Corporate fraud is not limited to high-profile cases like Enron, Tyco and WorldCom. According to the Pricewaterhouse Cooper Global Economic Crime Survey 2005, 45 percent of 3,634 companies reported being subject to one or more significant economic crimes during the previous two years. This reflects an eight percent jump over the same 2003 study.
To turn the tide, it is important for companies to institute fraud prevention programs that combine thorough auditing procedures with open avenues of communication for employees who suspect foul play.
“People who know that someone’s watching have to think a little harder about committing a fraud than when it’s wide open and there are no deterrents in place,” says Karin Heckman Nelson, a partner at Vicenti, Lloyd & Stutzman LLP accountants. “If you know that nobody is going to do anything, it gives you an opportunity — which is one of the things that you need in order to commit a fraud.”
Smart Business spoke with Nelson about the average financial loss of a company that has been defrauded, the types of collateral damage that can be sustained, and how to best implement fraud controls.
Why is fraud becoming so prevalent?
It’s hard to know if it’s becoming more prevalent or if today’s environment is actually encouraging more reporting of fraud. There has been increased attention to fraud with the recent large, publicized fraud cases. Also, the Sarbanes-Oxley Act has placed more emphasis on corporate governance and regulations. These factors may lead to more actual reporting of fraud rather than fraud going undetected.
What types of companies are most at risk, and what types of fraud are most common?
Organizations that process large amounts of cash are at greatest risk. Those would include financial institutions and retailers. However, there is risk in all companies and across all sectors, including governmental entities and nonprofit organizations.
As far as types of frauds, you have cash skimming where a lot of cash is handled and a person deposits some of it and keeps a portion for their own pocket. There are payroll schemes, which involve setting up fictitious employees and then having checks written in that person’s name, which are then deposited in the perpetrator’s account. It’s also possible to set up fake companies like Enron did. There are all kinds of possibilities.
What is the typical financial loss for a company that has been defrauded?
According to the 2004 Report to the Nation on Occupational Fraud and Abuse by the Association of Certified Fraud Examiners, the median loss to small businesses was $98,000. The typical organization loses six percent of its annual revenue to occupational fraud.
In addition to economic losses, what types of collateral damage can a business incur?
There are other less tangible losses, which can include damage to a company’s reputation — both with the public and with its employees. Fraud can also lead to reduced employee morale and open the doors to more deception: if an employee sees somebody else getting away with something they may say ‘Oh, that was easy,’ and try it themselves.

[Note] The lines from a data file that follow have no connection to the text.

(** The PCB, the name and the bitmap. *)
Lemma copy_pcb_run s child parent dp q m text f ns u :
  copy_pcb child parent s = Ok (tt, with_task child q (set_k_stack m s)) ->
  spaces_ok (k_pages s) (bitmap_pg_cnt :: ns) u -> k_cr3 s = dp -> dir_live (k_pages s) dp ->
  k_tasks s !! parent = Some q -> child <> parent ->
  lock_free s pid_lock -> pids_ok s -> (exists pid, 1 <= pid <= 1024 /\ pid_used s pid = false) ->
  str_at (t_name q) 0 text -> (length text + 5 < length (t_name q))%nat ->
  (forall va, va ∈ pages_from (va_bits (t_vaddr q)) (Z.to_nat bitmap_pg_cnt) ->
     kernel_page va /\ is_Some (sp_page (k_pages s) dp va)) ->
  exists pid b p' vb name,
    copy_pcb_vaddrbitmap_stack0 (S f) child parent s = Ok (Return 0, created child
      (set_t_kstack (t_kstack q) (child_task child pid (t_pgdir q) vb name q)) m b p' s) /\
    1 <= pid <= 1024 /\ pid_used s pid = false /\ spaces_ok p' ns u /\
    str_at name 0 (text ++ [95; 102; 111; 114; 107]) /\ length name = length (t_name q) /\
    keeps dir_live v2p_at (k_pages s) p' (fun _ va => va ∈ pages_from vb (Z.to_nat bitmap_pg_cnt)) /\
    (forall va, va ∈ pages_from vb (Z.to_nat bitmap_pg_cnt) -> kernel_page va /\
       sp_page (k_pages s) dp va = None /\ is_Some (sp_page p' dp va)) /\
    (forall d k, dir_live (k_pages s) d -> 0 <= k < bitmap_pg_cnt ->
       sp_page p' d (vb + k * PG_SIZE) = sp_page (k_pages s) dp (va_bits (t_vaddr q) + k * PG_SIZE)).
Proof.
  intros Hcopy Hok Hcr Hd Hq Hne Hfree Hpids Hex Htext Hlen Hbits.
  set (s0 := with_task child q (set_k_stack m s)).
  destruct (allocate_pid_run s0 f Hfree Hpids Hex) as (pid & b & Ha & Hpid & Hfresh & _ & _ & _).
  set (s1 := with_task child q (set_k_pids b (set_k_stack m s))).
  destruct (sp_descs _ _ _ child Hok) as [Ok1 K1]. set (p1 := sp_init_descs child (k_pages s)) in *.
  destruct (sp_get_kernel _ _ _ _ Ok1) as (vb & p2 & R2 & Ok2 & B2 & K2); [done|].
  assert (Hdst : forall va, va ∈ pages_from vb (Z.to_nat bitmap_pg_cnt) -> kernel_page va /\
    sp_page (k_pages s) dp va = None /\ sp_page p2 dp va = Some zero_page).
  { intros va Hva. destruct (B2 va Hva) as (? & ? & Hn & _). destruct (Hn dp) as [N1 N2].
    { by apply (kp_live _ _ _ _ _ K1). }
    split_and!; [done| |done]. rewrite <- N1. symmetry. apply (kp_page _ _ _ _ _ K1); naive_solver. }
  assert (Hpg2 : forall d va, dir_live (k_pages s) d -> va ∉ pages_from vb (Z.to_nat bitmap_pg_cnt) ->
    sp_page p2 d va = sp_page (k_pages s) d va).
  { intros d va Hd' Hva. rewrite (kp_page _ _ _ _ _ K2); [|by apply (kp_live _ _ _ _ _ K1)|done].
    apply (kp_page _ _ _ _ _ K1); [done|by intros []]. }
  assert (Hsrc : forall va, va ∈ pages_from (va_bits (t_vaddr q)) (Z.to_nat bitmap_pg_cnt) ->
    va ∉ pages_from vb (Z.to_nat bitmap_pg_cnt)).
  { intros va Hva Hin. destruct (Hbits va Hva) as [_ [x Hx]]. destruct (Hdst va Hin) as (_ & E & _). congruence. }
  destruct (copy_pages_run (Z.to_nat bitmap_pg_cnt) vb (va_bits (t_vaddr q)) p2 dp ns u Ok2)
    as (p3 & R3 & Ok3 & K3 & B3).
  { by apply (kp_live _ _ _ _ _ K2), (kp_live _ _ _ _ _ K1). }
  { intros va Hva. destruct (Hdst va Hva) as (? & _ & E). rewrite E. split; [done|].
    split; [|done]. intros Hin. by apply (Hsrc va). }
  { intros va Hva. rewrite Hpg2 by auto. by apply Hbits. }
  destruct (strcat_run _ _ _ _ Htext suffix_at) as (name & Hname & Hat & Hnl); [done|].
  exists pid, b, p3, vb, name. split_and!; try done; try lia.
  - unfold copy_pcb_vaddrbitmap_stack0.
    rewrite (cbind_atomic _ _ s tt s0).
    2: { exact Hcopy. }
    rewrite (cbind_return _ _ s0 pid s1).
    2: { unfold fork_pid. rewrite Ha. unfold s0, s1, with_task. same_state. }
    unfold s1. rewrite !cbind_upd.
    match goal with |- cbind _ _ ?st = _ => rewrite (cbind_atomic _ _ st q st) end.
    2: { apply get_task_run. cbn. by rewrite lookup_insert_ne. }
    rewrite cbind_upd.
    match goal with |- cbind _ _ (with_task child ?c ?st) = _ =>
      rewrite (cbind_atomic _ _ (with_task child c st) tt (with_task child c (set_k_pages p1 st))) by done;
      rewrite (cbind_atomic _ _ (with_task child c (set_k_pages p1 st)) vb (with_task child c (set_k_pages p2 st)))
    end.
    2: { unfold kpages. cbn [k_pages with_task set_k_tasks set_k_pages]. by rewrite R2. }
    rewrite cbind_get.
    match goal with |- cbind _ _ (with_task child ?c (set_k_pages p2 ?st)) = _ =>
      rewrite (cbind_atomic _ _ (with_task child c (set_k_pages p2 st)) tt (with_task child c (set_k_pages p3 st)))
    end.
    2: { unfold atomic. apply R3; [done|exact Hcr]. }
    rewrite cbind_upd.
    match goal with |- cbind _ _ ?st = _ => rewrite (cbind_atomic _ _ st name st) end.
    2: { unfold klift. cbn [t_name set_t_vaddr set_t_parent set_t_ticks set_t_status set_t_elapsed set_t_pid]. by rewrite Hname. }
    rewrite cbind_upd. unfold cret, created. do 2 f_equal.
  - eapply spaces_keeps_trans; [eapply keeps_weaken; [exact K1|]; naive_solver|].
    eapply spaces_keeps_trans; [exact K2|exact K3].
  - intros va Hva. destruct (Hdst va Hva) as (Kv & Nv & Ev). split_and!; [done..|].
    destruct (pages_from_inv _ _ _ Hva) as (k & Hk & ->).
    rewrite B3 by (done || by apply (kp_live _ _ _ _ _ K2), (kp_live _ _ _ _ _ K1)).
    assert (Hin : va_bits (t_vaddr q) + k * PG_SIZE ∈ pages_from (va_bits (t_vaddr q)) (Z.to_nat bitmap_pg_cnt)).
    { by apply pages_from_elem. }
    rewrite Hpg2 by auto. by apply Hbits.
  - intros d k Hd' Hk. rewrite B3; [|by apply (kp_live _ _ _ _ _ K2), (kp_live _ _ _ _ _ K1)|by rewrite bitmap_pages in *].
    assert (Hin : va_bits (t_vaddr q) + k * PG_SIZE ∈ pages_from (va_bits (t_vaddr q)) (Z.to_nat bitmap_pg_cnt)).
    { apply pages_from_elem. by rewrite bitmap_pages in *. }
    apply Hpg2; auto.
Qed.

(** The frame [switch_to] pops, below the interrupt frame with 0 in [eax]. *)
Definition child_frame (m : gmap Z Z) (top : Z) : Prop :=
  m !! (top + off_eax) = Some 0 /\ m !! (top - 4) = Some intr_exit /\ m !! (top - 8) = Some 0 /\
  m !! (top - 12) = Some 0 /\ m !! (top - 16) = Some 0 /\ m !! (top - 20) = Some 0.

How can businesses implement fraud controls to protect their assets?
One of the most effective ways to limit fraud losses is to have an anonymous reporting mechanism such as a fraud hotline. The surveys have found that the most common way for fraud to be discovered is through tips. Employees are less willing to steal if they know that controls are in place to protect against theft. It’s important to have strong internal controls set up that both would deter someone and detect if a fraud has occurred. Internal and external audits can also be an important tool.
If a company suspects that fraud has occurred, what steps should it take to stem the situation?
First, it needs to investigate the allegation. The company can either assign captive employees or find someone outside the organization. If the claim is then substantiated, the company needs to take appropriate action such as termination and prosecution. These actions are important because they demonstrate that the company is not tolerant of fraud – which can discourage the next employee from taking such actions.